** Try it **
From the entries that follow, copy every line with the word "done".

[Dataset items]
- Opening Delimiter -
(* ===== verification/Globals.v ===== *)
(** * Globals: constants, the canvas, the module-level variables

    Lines 4-28 and 91 of [Index.ts]: the game constants, the size of the
    canvas (the only thing the program reads from it), the constant fields
    of the [bird] object, the variables every function reads and assigns
    (gathered in the record [Game]), and the calls the program makes on its
    host ([HostCall]).  Two states are [game_eq] when their integer and
    boolean fields are equal and their rational fields are [==]. *)

From Stdlib Require Import DecimalString.
From S2P Require Import Prelude.

Local Open Scope Q_scope.

(** ** The canvas (lines 4-5)

    [canvas.width] and [canvas.height] are unsigned integers of the DOM;
    the program never assigns them. *)
Class Canvas := {
  canvas_width : Z;
  canvas_height : Z;
}.

(** The DOM's promise on the two attributes. *)
Class CanvasSize (cv : Canvas) := {
  canvas_width_nonneg : (0 <= canvas_width)%Z;
  canvas_height_nonneg : (0 <= canvas_height)%Z;
}.

(** Canvases the examples run on: a portrait canvas of 400 by 600, the
    default size of an HTML canvas (300 by 150), and a strip lower than
    the bird. *)
Definition portrait_canvas : Canvas := {| canvas_width := 400; canvas_height := 600 |}.
Definition default_canvas : Canvas := {| canvas_width := 300; canvas_height := 150 |}.
Definition strip_canvas : Canvas := {| canvas_width := 300; canvas_height := 15 |}.

(** ** Game constants (lines 8-12) *)

Definition GRAVITY : Q := 0.6.
Definition FLAP_STRENGTH : Q := -12.
Definition SPAWN_RATE : Z := 90.
Definition PIPE_WIDTH : Z := 60.
Definition PIPE_GAP : Z := 100.

(** ** The constant fields of [bird] (lines 24-27) *)

Definition bird_width : Z := 20.
Definition bird_height : Z := 20.
Definition bird_color : string := "yellow".
Definition bird_x : Z := 50.

(** ** The module-level variables (lines 15-20, 91) *)

(** An element of [pipes]: [{ x: number, y: number }]. *)
Record Pipe := mkPipe {
  pipe_x : Z;
  pipe_y : Z;
}.

Record Game := mkGame {
  birdY : Q;
  birdVelocity : Q;
  birdFlap : bool;
  score : Z;
  pipes : list Pipe;
  lastTime : Q;
}.

(** Assignment to one variable. *)
Definition set_birdY (v : Q) (g : Game) : Game :=
  mkGame v (birdVelocity g) (birdFlap g) (score g) (pipes g) (lastTime g).
Definition set_birdVelocity (v : Q) (g : Game) : Game :=
  mkGame (birdY g) v (birdFlap g) (score g) (pipes g) (lastTime g).
Definition set_birdFlap (v : bool) (g : Game) : Game :=
  mkGame (birdY g) (birdVelocity g) v (score g) (pipes g) (lastTime g).
Definition set_score (v : Z) (g : Game) : Game :=
  mkGame (birdY g) (birdVelocity g) (birdFlap g) v (pipes g) (lastTime g).
Definition set_pipes (v : list Pipe) (g : Game) : Game :=
  mkGame (birdY g) (birdVelocity g) (birdFlap g) (score g) v (lastTime g).
Definition set_lastTime (v : Q) (g : Game) : Game :=
  mkGame (birdY g) (birdVelocity g) (birdFlap g) (score g) (pipes g) v.

(** Assignment to [pipe.x]. *)
Definition set_pipe_x (v : Z) (p : Pipe) : Pipe := mkPipe v (pipe_y p).

(** The variables as their initialisers leave them. *)
Definition initial `{Canvas} : Game := {|
  birdY := canvas_height / 2;
  birdVelocity := 0;
  birdFlap := false;
  score := 0;
  pipes := [];
  lastTime := 0;
|}.

(** The field [y] of [bird] (line 28): the value of [birdY] when the
    object literal is evaluated.  No line assigns it or reads it; the
    position of the bird is the variable [birdY]. *)
Definition bird_y `{Canvas} : Q := birdY initial.

(** ** Calls on the host

    The 2D context's methods and property assignments the program uses,
    [alert] and [requestAnimationFrame], in the order they are made. *)
Inductive HostCall :=
| clearRect (x y w h : Q)
| fillStyle (color : string)
| fillRect (x y w h : Q)
| font (value : string)
| fillText (text : string) (x y : Q)
| alert (message : string)
| requestAnimationFrame.

(** ['...' + n] for an integer-valued number [n]: its decimal digits. *)
Definition number_to_string (n : Z) : string := NilZero.string_of_int (Z.to_int n).

(** ** Equivalence of states up to the representation of rationals *)

Definition game_eq (g1 g2 : Game) : Prop :=
  birdY g1 == birdY g2 /\ birdVelocity g1 == birdVelocity g2 /\
  birdFlap g1 = birdFlap g2 /\ score g1 = score g2 /\ pipes g1 = pipes g2 /\
  lastTime g1 == lastTime g2.

Definition call_eq (c1 c2 : HostCall) : Prop :=
  match c1, c2 with
  | clearRect x1 y1 w1 h1, clearRect x2 y2 w2 h2
  | fillRect x1 y1 w1 h1, fillRect x2 y2 w2 h2 =>
      x1 == x2 /\ y1 == y2 /\ w1 == w2 /\ h1 == h2
  | fillText t1 x1 y1, fillText t2 x2 y2 => t1 = t2 /\ x1 == x2 /\ y1 == y2
  | fillStyle s1, fillStyle s2 | font s1, font s2 | alert s1, alert s2 => s1 = s2
  | requestAnimationFrame, requestAnimationFrame => True
  | _, _ => False
  end.

Infix "≡g" := game_eq (at level 70, no associativity) : game_scope.
Infix "≡c" := (Forall2 call_eq) (at level 70, no associativity) : game_scope.

#[global] Open Scope game_scope.

#[export] Instance game_eq_equivalence : Equivalence game_eq.
Proof.
  split.
  - intros g. unfold game_eq. by repeat split.
  - intros g1 g2 (? & ? & ? & ? & ? & ?). unfold game_eq. by repeat split.
  - intros g1 g2 g3 (? & ? & ? & ? & ? & ?) (? & ? & ? & ? & ? & ?).
    unfold game_eq. repeat split; by etrans.
Qed.

#[export] Instance call_eq_equivalence : Equivalence call_eq.
Proof.
  split.
  - intros []; simpl; by repeat split.
  - intros [] []; simpl; try done; intros; destruct_and?; by repeat split.
  - intros [] [] []; simpl; try done; intros; destruct_and?; repeat split; by etrans.
Qed.

(** The projections and the assignments respect the equivalence. *)

#[export] Instance birdY_proper : Proper (game_eq ==> Qeq) birdY.
Proof. by intros g1 g2 (? & _). Qed.
#[export] Instance birdVelocity_proper : Proper (game_eq ==> Qeq) birdVelocity.
Proof. by intros g1 g2 (_ & ? & _). Qed.
#[export] Instance birdFlap_proper : Proper (game_eq ==> eq) birdFlap.
Proof. by intros g1 g2 (_ & _ & ? & _). Qed.
#[export] Instance score_proper : Proper (game_eq ==> eq) score.
Proof. by intros g1 g2 (_ & _ & _ & ? & _). Qed.
#[export] Instance pipes_proper : Proper (game_eq ==> eq) pipes.
Proof. by intros g1 g2 (_ & _ & _ & _ & ? & _). Qed.
#[export] Instance lastTime_proper : Proper (game_eq ==> Qeq) lastTime.
Proof. by intros g1 g2 (_ & _ & _ & _ & _ & ?). Qed.

#[export] Instance mkGame_proper :
  Proper (Qeq ==> Qeq ==> eq ==> eq ==> eq ==> Qeq ==> game_eq) mkGame.
Proof. by repeat intro. Qed.

#[export] Instance set_birdY_proper : Proper (Qeq ==> game_eq ==> game_eq) set_birdY.
Proof. intros v1 v2 Hv g1 g2 (? & ? & ? & ? & ? & ?). by repeat split. Qed.
#[export] Instance set_birdVelocity_proper :
  Proper (Qeq ==> game_eq ==> game_eq) set_birdVelocity.
Proof. intros v1 v2 Hv g1 g2 (? & ? & ? & ? & ? & ?). by repeat split. Qed.
#[export] Instance set_birdFlap_proper : Proper (eq ==> game_eq ==> game_eq) set_birdFlap.
Proof. intros v1 v2 Hv g1 g2 (? & ? & ? & ? & ? & ?). by repeat split. Qed.
#[export] Instance set_score_proper : Proper (eq ==> game_eq ==> game_eq) set_score.
Proof. intros v1 v2 Hv g1 g2 (? & ? & ? & ? & ? & ?). by repeat split. Qed.
#[export] Instance set_pipes_proper : Proper (eq ==> game_eq ==> game_eq) set_pipes.
Proof. intros v1 v2 Hv g1 g2 (? & ? & ? & ? & ? & ?). by repeat split. Qed.
#[export] Instance set_lastTime_proper : Proper (Qeq ==> game_eq ==> game_eq) set_lastTime.
Proof. intros v1 v2 Hv g1 g2 (? & ? & ? & ? & ? & ?). by repeat split. Qed.

(** Unfold the assignments of a state and compute its fields. *)
Ltac game_simpl :=
  unfold set_birdY, set_birdVelocity, set_birdFlap, set_score, set_pipes,
    set_lastTime, set_pipe_x in *; simpl in *.

(** Leibniz-equal states are equivalent. *)
Lemma game_eq_refl_eq (g1 g2 : Game) : g1 = g2 -> g1 ≡g g2.
Proof. by intros ->. Qed.

#[export] Hint Resolve game_eq_refl_eq : game.

(** A state is its fields. *)
Lemma game_eta (g : Game) :
  mkGame (birdY g) (birdVelocity g) (birdFlap g) (score g) (pipes g) (lastTime g) = g.
Proof. by destruct g. Qed.

(** The decimal digits of small scores, as the alert and the score line
    show them. *)
Lemma number_to_string_examples :
  number_to_string 0 = "0"%string /\ number_to_string 7 = "7"%string /\
  number_to_string 12 = "12"%string /\ number_to_string (-3) = "-3"%string.
Proof. by vm_compute. Qed.

(** The portrait canvas has a size. *)
Lemma portrait_size : CanvasSize portrait_canvas.
Proof. by split. Qed.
- Closing Delimiter -
** Result of this task **
  - intros [] []; simpl; try done; intros; destruct_and?; by repeat split.
  - intros [] [] []; simpl; try done; intros; destruct_and?; repeat split; by etrans.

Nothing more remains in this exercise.